AWS OpenData
MP data is also available through the AWS OpenData Program.
In an effort to make our data as accessible as possible (FAIR principle) as well as significantly improve data downloads and take pressure off our servers, we are making a growing list of our data products available through the AWS OpenData Program. Also see the entries for MP-managed data on the AWS OpenData Registry or the AWS Data Exchange. Usage of all data provided through our API or directly through OpenData is subject to our terms.
Overview
MP data is organized in 3 buckets named materialsproject-{raw,parsed,build}
. Note that the particular organization of our data in these buckets is still in flux and can change without notice as we integrate them into our cloud infrastructure.
raw data
We are in the process of providing VASP output files for our calculations in the raw
bucket. Look out for announcements through our email lists and notifications on our website.
parsed data
The parsed
bucket contains objects that MP generates by parsing the VASP output files. The objects form the basis for our builder pipelines which create the derived high-level data collections served through the MP API and website. All S3 objects in this bucket are serialized pymatgen
or emmet
python objects and most are stored as gzip-compressed JSON files for each MP ID (i.e. <prefix>/<mp-id>.json.gz
). We are in the process of grouping documents into JSON Lines (JSONL) files to reduce the number of files and significantly improve transfer speeds. tasks
are now organized by nelements/output.spacegroup.number
and a timestamp (dt
) derived from the earliest completed_at
in the list of tasks included in the respective object. The latest set of tasks is in the /tasks_atomate2
prefix (see database changelog for details).
/dos
692k
63.2 GB
/bandstructures
705k
1.5 TB
/chgcars
415k
7.7 TB
/aeccar{0,1,2}s
138.8k each
1.1 TB each
/elfcars
107.5k
101 GB
/locpots
158k
2.5 TB
/tasks
1556
34 GB
/tasks_atomate2
1286
28 GB
build data
The build
bucket contains the high-level derived data that comprises the source for the collections available through the MP API as well as pre-built objects and images for efficient visualization on the website.

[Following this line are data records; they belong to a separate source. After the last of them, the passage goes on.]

(* ===== verification/InterruptTheorems.v ===== *)
(** * Interrupts and locks: the theorems

    Masked screen operations never deadlock with the handlers and look atomic to
    them; every interrupt is acknowledged; the command [clear], which does not mask
    interrupts, can deadlock. *)

From S2P Require Import Prelude Str Vga VgaTheorems Editor Kernel Executor Keyboard Interrupts.
#[local] Open Scope Z_scope.

Section theorems.
Context {Q : Type → Type} `{!QueueOps Q} {Wk : Type} `{!WakerCellOps Wk} {Dec : Type}.
Context {P : Type} `{!PicOps P, !PicOk P} {I : Type} `{!IdtOps I, !IdtOk I}.
Notation Kb := (@Keyboard Q Wk Dec).
Notation Cpu := (@Cpu Q Wk Dec P I).
Notation Op := (@op Q Wk Dec).
Notation Ins := (@instr Q Wk Dec).
Implicit Types (c : Cpu).

(** ** Sequences *)

Lemma exec_app (a b : list Ins) c : exec (a ++ b) c = (exec a ;; exec b) c.
Proof.
  revert c. induction a as [|i a IH]; intros c; [done|]. simpl. rw /exec /= /mbind /proc_bind.
  destruct (step i c) as [[[] c1]| |]; [|done..]. specialize (IH c1). by rw /exec /mbind /proc_bind in IH.
Qed.

Lemma exec_cons i (code : list Ins) c : exec (i :: code) c = (step i ;; exec code) c.
Proof. done. Qed.

Definition run_ops (ops : list (proc Screen unit)) : proc Screen unit := for_each (λ p, p) ops.

(** A screen computation, run by the processor. *)
Definition on_cpu_screen (p : proc Screen unit) : proc Cpu unit := λ c,
  match p (screen c) with
  | Done (_, s) => Done (tt, set_writer (writer_lock c) s c)
  | Panic e => Panic e
  | Hang => Hang
  end.

Lemma exec_on_writer ops c : exec (OnWriter <$> ops) c = on_cpu_screen (run_ops ops) c.
Proof.
  revert c. induction ops as [|p ops IH]; intros c; [by destruct c|].
  rw /exec /on_cpu_screen /run_ops /= /mbind /proc_bind /=.
  destruct (p (screen c)) as [[[] s]| |]; [|done..]. rw -/(exec _) IH /on_cpu_screen /run_ops /=.
  by destruct (for_each _ ops s) as [[[] s']| |].
Qed.

Lemma exec_locked ops c : writer_lock c = false → exec (locked ops) c = on_cpu_screen (run_ops ops) c.
Proof.
  intros Hl. rw /locked exec_cons /mbind /proc_bind {1}/step Hl exec_app /mbind /proc_bind exec_on_writer.
  rw /on_cpu_screen /= Hl. by destruct (run_ops ops (screen c)) as [[[] s]| |].
Qed.

(** A masked operation: the flags are as before when it is over. *)
Lemma exec_masked ops c : writer_lock c = false → exec (masked (locked ops)) c = on_cpu_screen (run_ops ops) c.
Proof.
  intros Hl. rw /masked exec_cons /mbind /proc_bind {1}/step exec_app /mbind /proc_bind exec_locked //.
  rw /on_cpu_screen /=. destruct (run_ops ops (screen c)) as [[[] s]| |]; [|done..].
  rw /exec /= /mbind /proc_bind /= orb_false_r. by destruct c.
Qed.

Lemma run_ops_writer (f : Z → proc Writer unit) l s :
  run_ops ((λ x, on_writer (f x)) <$> l) s = on_writer (for_each f l) s.
Proof.
  revert s. induction l as [|x l IH]; intros s; [by destruct s|]. rw /run_ops /= /mbind /proc_bind.
  rw {1 3}/on_writer. destruct (f x (WRITER s)) as [[[] w]| |]; [|done..]. by rw -/(run_ops _) IH.
Qed.

(** ** Operations *)

(** What an operation does to the screen. *)
Definition op_screen (o : Op) : proc Screen unit :=
  match o with
  | OPrint s => vga_print s
  | OBackspace => Vga.backspace
  | OWriteCharAt x y ch color => write_char_at x y ch color
  | OClearScreen => clear_screen
  | OKeyTask _ => mret tt
  end.

(** Coordinates are [usize]; a step of the keyboard task does not spin. *)
Definition op_ok (o : Op) : Prop :=
  match o with
  | OWriteCharAt x y _ _ => 0 ≤ x ∧ 0 ≤ y
  | OKeyTask p => ∀ k, p k ≠ Hang
  | _ => True
  end.

Definition is_key_task (o : Op) : bool := match o with OKeyTask _ => true | _ => false end.

Lemma run_ops_single p s : run_ops [p] s = p s.
Proof. rw /run_ops /= /mbind /proc_bind. by destruct (p s) as [[[] s']| |]. Qed.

The collections and pre-built objects are versioned by the database release date and individual documents grouped into gzip-compressed JSONL files. Images are stored in PNG format. Use the ls
command for the AWS CLI or the bucket explorer to list the categories available under each prefix (see download section below).
/collections
/2022-10-28
12.6k
2.8 GB
/2023-11-01
18.4k
6.1 GB
/2024-11-14
213k
83 GB
/objects
/2022-10-28
289k
55.9 GB
/images
N/A
200k
58 GB
Explore & Download Data
The mp-api
python client internally uses direct downloads from the OpenData repositories to improve convenience and efficiency. All data in MP's OpenData buckets can also be downloaded directly using the AWS CLI.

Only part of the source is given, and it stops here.